Not down with throwing cooking oils in your hair? No problem. I also use a leave-in conditioner sometimes.
This tip I learned way back when I was on the swim team in the third grade. Lots of girls — curly-haired and not! — would cover their hair in condition before throwing it up in their swim caps. I am by no means recommending a swim cap for casual swimming.
Of course, it does help protect your hair, and some girls swear by it, but the crime against fashion is too great. Looking cute in the hot summer weather is a must, which is why we are so concerned about our hair in the first place. So stick with a leave-in conditioner. It is a sufficient protector against salt, water, chlorine, and the sun.
Once the leave-in conditioner is in I always put my hair in a protective hairstyle. By that I mean braids. These lifesavers leave less surface area available for damaging elements to enter the hair, as well as keep hair from tangling and straying beyond repair in the water. Save yourself the trouble of detangling after by braiding before.
Immediately after swimming, find yourself in the nearest shower. I am so grateful for both pool and beach showers when it comes to my curly hair protection routine, even if it means rinsing off next to the old lady who decided to lose the suit for the shower.
When washing your curls, look for a shampoo that clarifies, and that is also sulfate and silicone-free. Silicones are awful for curly hair, and mymerrymessylife.com explains why best here. Though these products may feel like they are leaving your hair silky soft, they are actually drying and damaging your locks that you’re spending so much time trying to preserve.

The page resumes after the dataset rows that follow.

(** Adding back the space before the aligned start. *)
Lemma add_back_spec es prev q a before cs :
  16 ≤ es →
  {{ prev ↦ q ∗ chunks q cs ∗ raw a before }}
    if es <=? before then
      q ← load prev;
      store (next_chunk a) q ;;
      store prev a ;;
      store (size a) before
    else mret tt
  {{ _, ∃ c, prev ↦ c ∗ chunks c ((if es <=? before then [(a, before)] else []) ++ cs) }}.
Proof.
  intros Hes. triple_start. iIntros "(Hp & Hcs & Hr)". destruct (Z.leb_spec es before).
  - rewrite raw_chunk_cells; [|lia]. iDestruct "Hr" as "([% H1] & [% H2] & Hr)". wp_steps.
    iExists a. by iFrame.
  - wp_rets. iExists q. by iFrame.
Qed.

Lemma contiguous_loop_spec p es count al cs : ∀ fuel prev,
  entry_size_ok es → (length cs < fuel)%nat → Forall (chunk_ok es) cs →
  0 < count → (es | al) → 0 < al → al + count * es < 2 ^ 64 →
  {{ entry_size p ↦ es ∗ ∃ c, prev ↦ c ∗ chunks c cs }}
    contiguous_loop fuel p count al prev
  {{ r, ⌜r = (contig_abs es (count * es) al cs).1⌝ ∗ entry_size p ↦ es ∗
        (∃ c, prev ↦ c ∗ chunks c (contig_abs es (count * es) al cs).2) ∗
        if decide (r = NULL)
        then ⌜(contig_abs es (count * es) al cs).2 = cs ∧ no_room (count * es) al cs⌝
        else ⌜(al | r)⌝ ∗ raw r (count * es) }}.
Proof.
  induction cs as [|[a sz] cs IH];
    intros [|fuel] prev Hes Hfuel Hcs Hcount Hal Hal0 Hov; simpl in Hfuel; try lia.
  - triple_start. iIntros "(Hes & %c & Hp & ->)". simpl. wp_load.
    iSplit; [done|]. iFrame. iSplit; [done|]. iPureIntro. split; [done|]. constructor.
  - destruct (entry_size_facts es Hes) as (Hesr & _ & _).
    apply Forall_cons in Hcs as [(Ha & Hs & Hsz) Hcs]. simpl in Ha, Hs, Hsz.
    pose proof (before_divides es al a Hal Hal0 Ha) as Hbd.
    pose proof (round_pointer_up_range a al Hal0) as Hbr.
    pose proof (round_pointer_up_aligned a al Hal0) as Hba.
    assert (es ≤ count * es) as Hn by nia.
    triple_start. iIntros "(Hes & %c & Hp & Hcs)".
    iDestruct (chunks_not_null with "Hcs") as %[-> Hnn].
    iDestruct "Hcs" as "(_ & %nx & Hsz & Hnx & Hr & Hcs)".
    cbn [contiguous_loop contig_abs]. set (before := round_pointer_up a al) in *.
    wp_load. rewrite (proj2 (Z.eqb_neq a NULL)) //. wp_load. wp_load.
    rewrite (wrap_small 64 (count * es)); [|unfold in_unsigned; lia].
    rewrite (wrap_small 64 (before + count * es)); [|unfold in_unsigned; lia].
    destruct (Z.leb_spec (before + count * es) sz) as [Hfit|Hno]; simpl.
    + wp_load. wp_load. wp_load.
      rewrite (wrap_small 64 (count * es)); [|unfold in_unsigned; lia].
      rewrite (wrap_small 64 (before + count * es)); [|unfold in_unsigned; lia].
      iDestruct (chunk_raw with "Hsz Hnx Hr") as "Hr"; [lia|].
      iDestruct (chunk_cut a es sz before (count * es) with "Hr") as "(Hb & Hr & Hrest)";
        [done|lia|done|lia|by apply Z.divide_factor_r|done|].
      iDestruct (raw_not_null with "Hr") as %Hr; [lia|].
      destruct (Z.eqb_spec (before + count * es) sz) as [Hexact|Hmore].
      * wp_store. wp_load.
        wp_call (add_back_spec es prev nx a before cs (proj1 Hesr)) with "[$Hp $Hcs $Hb]".
        iIntros (r) "Hp". wp_ret. iFrame "Hes Hp". rewrite decide_False //. by iFrame.
      * assert (es ≤ sz - (before + count * es)) as Hrest.
        { apply Z.divide_pos_le; [lia|]. apply Z.divide_sub_r; [done|].
          apply Z.divide_add_r; [done|by apply Z.divide_factor_r]. }
        iDestruct (raw_chunk_cells with "Hrest") as "([% H1] & [% H2] & Hrest)"; [lia|].
        wp_load. rewrite (wrap_small 64 (count * es)); [|unfold in_unsigned; lia].
        rewrite (wrap_small 64 (before + count * es)); [|unfold in_unsigned; lia].
        rewrite (wrap_small 64 (sz - _)); [|unfold in_unsigned; lia].
        wp_store. wp_store. wp_store. wp_load.
        wp_call (add_back_spec es prev (a + before + count * es) a before
          ((a + before + count * es, sz - (before + count * es)) :: cs) (proj1 Hesr))
          with "[$Hp H1 H2 Hrest Hcs $Hb]"; [by iFrame|].
        iIntros (r) "Hp". wp_ret. iFrame "Hes Hp". rewrite decide_False //. by iFrame.
    + assert (length cs < fuel)%nat as Hlt by lia.
      specialize (IH fuel (next_chunk a) Hes Hlt Hcs Hcount Hal Hal0 Hov).
      destruct (contig_abs es (count * es) al cs) as [r cs']. simpl in *.
      wp_call IH with "[$Hes Hnx Hcs]"; [by iExists nx; iFrame|].
      iIntros (v) "(-> & $ & (%c & Hnx & Hcs) & Hv)". iSplit; [done|].
      iSplitL "Hp Hsz Hnx Hr Hcs"; [iExists a; by iFrame|]. case_decide; [|done].
      iDestruct "Hv" as %[-> ?]. iPureIntro. split; [done|]. by constructor.
Qed.

Lemma contig_abs_ok es n al cs :
  entry_size_ok es → Forall (chunk_ok es) cs → 0 < n → (es | n) → (es | al) → 0 < al →
  Forall (chunk_ok es) (contig_abs es n al cs).2.
Proof.
  intros Hes Hcs Hn Hnd Hal Hal0. destruct (entry_size_facts es Hes) as (? & _ & _).
  induction Hcs as [|[a sz] cs Hc Hcs IH]; [constructor|]. pose proof Hc as (Ha & Hs & Hsz).
  simpl in *. pose proof (before_divides es al a Hal Hal0 Ha) as Hbd.
  pose proof (round_pointer_up_range a al Hal0). set (before := round_pointer_up a al) in *.
  destruct (Z.leb_spec (before + n) sz) as [Hfit|]; simpl.
  - apply Forall_app. split; [|apply Forall_app; split; [|done]].
    + destruct (Z.leb_spec es before); [|done]. constructor; [|done].
      split_and!; simpl; [done|done|lia|lia].
    + destruct (Z.eqb_spec (before + n) sz); [done|]. constructor; [|done].
      assert (es | sz - (before + n)).
      { apply Z.divide_sub_r; [done|]. by apply Z.divide_add_r. }
      split_and!; simpl; [repeat apply Z.divide_add_r; done|done| |lia].
      apply Z.divide_pos_le; [lia|done].
  - destruct (contig_abs es n al cs). simpl in *. by constructor.
Qed.

Lemma divide_sum_div es a b : 0 < es → (es | a) → (a + b) / es = a / es + b / es.
Proof. intros Hes [k ->]. rewrite Z.div_add_l; [|lia]. by rewrite Z.div_mul; [|lia]. Qed.

(** A contiguous allocation takes exactly its entries out of the pool. *)
Lemma contig_abs_total es count al cs xs :
  entry_size_ok es → Forall (chunk_ok es) cs → 0 < count → (es | al) → 0 < al →
  (contig_abs es (count * es) al cs).1 ≠ NULL →
  total es (contig_abs es (count * es) al cs).2 xs = total es cs xs - count.
Proof.
  intros Hes Hcs Hn Hal Hal0. destruct (entry_size_facts es Hes) as (? & _ & _).
  unfold total. induction Hcs as [|[a sz] cs (Ha & Hs & Hsz) Hcs IH]; [done|]. simpl in *.
  pose proof (before_divides es al a Hal Hal0 Ha) as Hbd.
  pose proof (round_pointer_up_range a al Hal0). set (before := round_pointer_up a al) in *.
  destruct (Z.leb_spec (before + count * es) sz) as [Hfit|]; simpl; intros Hr.
  - assert (sz / es = before / es + (count + (sz - (before + count * es)) / es)) as ->.
    { rewrite -{1}(Z.div_mul count es); [|lia].
      rewrite -divide_sum_div; [|lia|by apply Z.divide_factor_r].
      rewrite -divide_sum_div; [|lia|done]. f_equal. lia. }
    destruct (Z.leb_spec es before); [|rewrite (Z.div_small before); [|lia]];
      (destruct (Z.eqb_spec (before + count * es) sz) as [E|];
        [rewrite E Z.sub_diag Zdiv_0_l|]; simpl; lia).
  - destruct (contig_abs es (count * es) al cs). simpl in *. specialize (IH Hr). lia.
Qed.

Lemma mpool_alloc_contiguous_no_fallback_spec p es cs xs fb fuel count align :
  (length cs < fuel)%nat → 0 < count → 0 < align → align * es + count * es < 2 ^ 64 →
  {{ mpool p es cs xs fb }} mpool_alloc_contiguous_no_fallback fuel count align p
  {{ r, ∃ cs' xs', mpool p es cs' xs' fb ∗
        if decide (r = NULL) then ⌜cs' = cs ∧ xs' = xs ∧ no_room (count * es) (align * es) cs⌝
        else ⌜(contig_abs es (count * es) (align * es) cs = (r, cs') ∧ xs' = xs) ∧
              total es cs' xs' = total es cs xs - count⌝ ∗
             ⌜(align * es | r)⌝ ∗ raw r (count * es) }}.
Proof.
  intros Hfuel Hc Hal Hov. triple_start.
  iIntros "(%c & %e & Hes & Hl & Hc & He & Hf & Hcs & Hxs & %Hes & %Hcok & %Hxok)".
  destruct (entry_size_facts es Hes) as (? & _ & _).
  unfold mpool_alloc_contiguous_no_fallback. wp_load.
  rewrite (wrap_small 64 (align * es)); [|unfold in_unsigned; nia].
  wp_call (sl_lock_spec (lock p)) with "Hl". iIntros (_) "Hl".
  wp_call (contiguous_loop_spec p es count (align * es) cs fuel (chunk_list p)
    Hes Hfuel Hcok Hc (Z.divide_factor_r _ _) (ltac:(nia)) Hov) with "[$Hes Hc Hcs]";
    [iExists c; iFrame|].
  iIntros (r) "(-> & Hes & (%c' & Hc & Hcs) & Hr)".
  wp_call (sl_unlock_spec (lock p)) with "Hl". iIntros (_) "Hl". wp_ret.
  pose proof (contig_abs_total es count (align * es) cs xs Hes Hcok Hc
    (Z.divide_factor_r _ _) (ltac:(nia))) as Ht.
  pose proof (contig_abs_ok es (count * es) (align * es) cs Hes Hcok (ltac:(nia))
    (Z.divide_factor_r _ _) (Z.divide_factor_r _ _) (ltac:(nia))) as Hok.
  destruct (contig_abs es (count * es) (align * es) cs) as [r cs']. simpl in *.
  iExists cs', xs. iSplitR "Hr"; [iExists c', e; by iFrame|].
  case_decide as Hn; [iDestruct "Hr" as %[-> ?]; done|]. iFrame. iPureIntro. auto.
Qed.

End contiguous_spec.

(** ** Single allocations through the fallbacks *)

Lemma alloc_abs_total es cs xs :
  entry_size_ok es → Forall (chunk_ok es) cs → (alloc_abs es cs xs).1.1 ≠ NULL →
  total es (alloc_abs es cs xs).1.2 (alloc_abs es cs xs).2 = total es cs xs - 1.
Proof.
  intros Hes Hcs. destruct (entry_size_facts es Hes) as (? & _ & _). unfold total.
  destruct xs as [|x xs]; simpl; [|lia].
  destruct Hcs as [|[a sz] cs (Ha & Hs & Hsz) Hcs]; [done|]. intros _. simpl in *.
  destruct (Z.leb_spec sz es); simpl.
  - assert (sz = es) as -> by lia. rewrite Z.div_same; lia.
  - destruct (divide_rest es sz Hs) as [? ?]; [lia|].
    assert (sz / es = 1 + (sz - es) / es); [|lia].
    rewrite -(Z.div_same es); [|lia]. rewrite -divide_sum_div; [f_equal|..]; lia || done.
Qed.

Lemma mpool_alloc_no_fallback_chain p es cs xs fb :
  {{ mpool p es cs xs fb }} mpool_alloc_no_fallback p
  {{ r, ∃ cs' xs', mpool p es cs' xs' fb ∗
        if decide (r = NULL) then ⌜cs' = cs ∧ xs' = xs ∧ cs = [] ∧ xs = []⌝
        else ⌜alloc_abs es cs xs = (r, cs', xs') ∧
              total es cs' xs' = total es cs xs - 1⌝ ∗ ⌜(es | r)⌝ ∗ raw r es }}.
Proof.
  triple_start. iIntros "H".
  iAssert ⌜entry_size_ok es ∧ Forall (chunk_ok es) cs⌝%I as %[Hes Hcs].
  { iDestruct "H" as (c e) "(_ & _ & _ & _ & _ & _ & _ & %Hok)". naive_solver. }
  pose proof (alloc_abs_total es cs xs Hes Hcs) as Ht.
  iApply (wp_triple _ _ _ _ (mpool_alloc_no_fallback_spec p es cs xs fb) with "H").
  iIntros (r) "(-> & H & Hr)". iExists _, _. iFrame "H".
  destruct (alloc_abs es cs xs) as [[r cs'] xs'] eqn:E. simpl in *.
  case_decide; [|iFrame; iPureIntro; auto].
  iDestruct "Hr" as %[-> ->]. simpl in E. by simplify_eq.
Qed.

Finally, do a deep conditioning treatment. Your hair has lost a lot of moisture and needs help regaining it. Use a deep conditioner to show your hair some love and keep it healthy and bouncy.
Naturallycurly.com has a great selection of products for curly-haired girls if you are looking for some of the products I recommended. They have some of my favourite products for curly hair post-swim sessions, as well as leave-in conditioners to use before you dive in. These not only protect curls from damage like chlorine and salt but also make care and styling a breeze after you get out.
Your New Routine
To recap, I’ve turned my advice into a condensed list so you can spend less time stressing about your hair and more time enjoying your newfound swimming freedom.
- Cover hair in oil or leave-in conditioner before swimming.
- Braid it up in a protective style.
- Take a dip without fear!
- Shower off immediately, or as soon as possible, after exiting the water.
- Use a clarifying, sulfate, and silicone-free shampoo to remove salt and chlorine.
- Deep condition to restore moisture to those beautiful curls.
There you have it! Your guide to what to do with curly hair after swimming.